### What is expected
Copy all of the records exactly.

(Beginning of Source material)

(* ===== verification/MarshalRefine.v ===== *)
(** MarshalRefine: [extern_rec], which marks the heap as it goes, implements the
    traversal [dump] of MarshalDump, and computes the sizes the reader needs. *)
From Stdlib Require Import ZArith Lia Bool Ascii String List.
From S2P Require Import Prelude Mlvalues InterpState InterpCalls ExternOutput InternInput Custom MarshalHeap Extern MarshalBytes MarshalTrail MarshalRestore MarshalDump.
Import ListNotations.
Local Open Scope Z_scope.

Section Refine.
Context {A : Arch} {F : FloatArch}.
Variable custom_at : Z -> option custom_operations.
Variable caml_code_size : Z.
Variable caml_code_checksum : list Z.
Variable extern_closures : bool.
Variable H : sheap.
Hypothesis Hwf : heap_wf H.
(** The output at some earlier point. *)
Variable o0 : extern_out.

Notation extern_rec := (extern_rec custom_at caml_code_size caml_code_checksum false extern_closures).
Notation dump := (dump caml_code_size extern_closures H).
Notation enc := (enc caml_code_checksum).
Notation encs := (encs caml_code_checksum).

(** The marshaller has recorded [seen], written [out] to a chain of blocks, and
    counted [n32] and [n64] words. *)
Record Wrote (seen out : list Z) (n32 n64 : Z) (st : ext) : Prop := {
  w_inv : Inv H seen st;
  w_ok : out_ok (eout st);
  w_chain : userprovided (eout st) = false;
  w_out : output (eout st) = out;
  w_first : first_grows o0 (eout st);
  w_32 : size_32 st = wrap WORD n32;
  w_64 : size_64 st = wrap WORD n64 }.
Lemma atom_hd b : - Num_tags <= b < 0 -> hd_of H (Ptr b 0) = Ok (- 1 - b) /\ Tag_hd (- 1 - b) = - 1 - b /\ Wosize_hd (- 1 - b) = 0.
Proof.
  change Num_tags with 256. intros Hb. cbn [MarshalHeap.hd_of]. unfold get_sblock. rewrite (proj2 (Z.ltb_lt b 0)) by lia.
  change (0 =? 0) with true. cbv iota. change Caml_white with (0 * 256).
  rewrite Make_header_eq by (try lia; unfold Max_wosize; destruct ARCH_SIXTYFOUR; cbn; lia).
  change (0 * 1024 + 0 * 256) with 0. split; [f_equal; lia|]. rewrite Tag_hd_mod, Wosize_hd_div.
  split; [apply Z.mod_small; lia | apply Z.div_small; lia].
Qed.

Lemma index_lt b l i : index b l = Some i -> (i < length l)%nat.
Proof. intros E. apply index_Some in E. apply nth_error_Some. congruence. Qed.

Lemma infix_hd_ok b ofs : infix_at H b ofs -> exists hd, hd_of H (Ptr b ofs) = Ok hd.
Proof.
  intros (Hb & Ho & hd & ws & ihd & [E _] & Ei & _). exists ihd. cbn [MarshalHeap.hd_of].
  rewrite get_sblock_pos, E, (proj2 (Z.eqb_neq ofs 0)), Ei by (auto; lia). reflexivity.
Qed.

(End of Source material)

### Your response
(* ===== verification/MarshalRefine.v ===== *)
(** MarshalRefine: [extern_rec], which marks the heap as it goes, implements the
    traversal [dump] of MarshalDump, and computes the sizes the reader needs. *)
From Stdlib Require Import ZArith Lia Bool Ascii String List.
From S2P Require Import Prelude Mlvalues InterpState InterpCalls ExternOutput InternInput Custom MarshalHeap Extern MarshalBytes MarshalTrail MarshalRestore MarshalDump.
Import ListNotations.
Local Open Scope Z_scope.

Section Refine.
Context {A : Arch} {F : FloatArch}.
Variable custom_at : Z -> option custom_operations.
Variable caml_code_size : Z.
Variable caml_code_checksum : list Z.
Variable extern_closures : bool.
Variable H : sheap.
Hypothesis Hwf : heap_wf H.
(** The output at some earlier point. *)
Variable o0 : extern_out.

Notation extern_rec := (extern_rec custom_at caml_code_size caml_code_checksum false extern_closures).
Notation dump := (dump caml_code_size extern_closures H).
Notation enc := (enc caml_code_checksum).
Notation encs := (encs caml_code_checksum).

(** The marshaller has recorded [seen], written [out] to a chain of blocks, and
    counted [n32] and [n64] words. *)
Record Wrote (seen out : list Z) (n32 n64 : Z) (st : ext) : Prop := {
  w_inv : Inv H seen st;
  w_ok : out_ok (eout st);
  w_chain : userprovided (eout st) = false;
  w_out : output (eout st) = out;
  w_first : first_grows o0 (eout st);
  w_32 : size_32 st = wrap WORD n32;
  w_64 : size_64 st = wrap WORD n64 }.
Lemma atom_hd b : - Num_tags <= b < 0 -> hd_of H (Ptr b 0) = Ok (- 1 - b) /\ Tag_hd (- 1 - b) = - 1 - b /\ Wosize_hd (- 1 - b) = 0.
Proof.
  change Num_tags with 256. intros Hb. cbn [MarshalHeap.hd_of]. unfold get_sblock. rewrite (proj2 (Z.ltb_lt b 0)) by lia.
  change (0 =? 0) with true. cbv iota. change Caml_white with (0 * 256).
  rewrite Make_header_eq by (try lia; unfold Max_wosize; destruct ARCH_SIXTYFOUR; cbn; lia).
  change (0 * 1024 + 0 * 256) with 0. split; [f_equal; lia|]. rewrite Tag_hd_mod, Wosize_hd_div.
  split; [apply Z.mod_small; lia | apply Z.div_small; lia].
Qed.

Lemma index_lt b l i : index b l = Some i -> (i < length l)%nat.
Proof. intros E. apply index_Some in E. apply nth_error_Some. congruence. Qed.

Lemma infix_hd_ok b ofs : infix_at H b ofs -> exists hd, hd_of H (Ptr b ofs) = Ok hd.
Proof.
  intros (Hb & Ho & hd & ws & ihd & [E _] & Ei & _). exists ihd. cbn [MarshalHeap.hd_of].
  rewrite get_sblock_pos, E, (proj2 (Z.eqb_neq ofs 0)), Ei by (auto; lia). reflexivity.
Qed.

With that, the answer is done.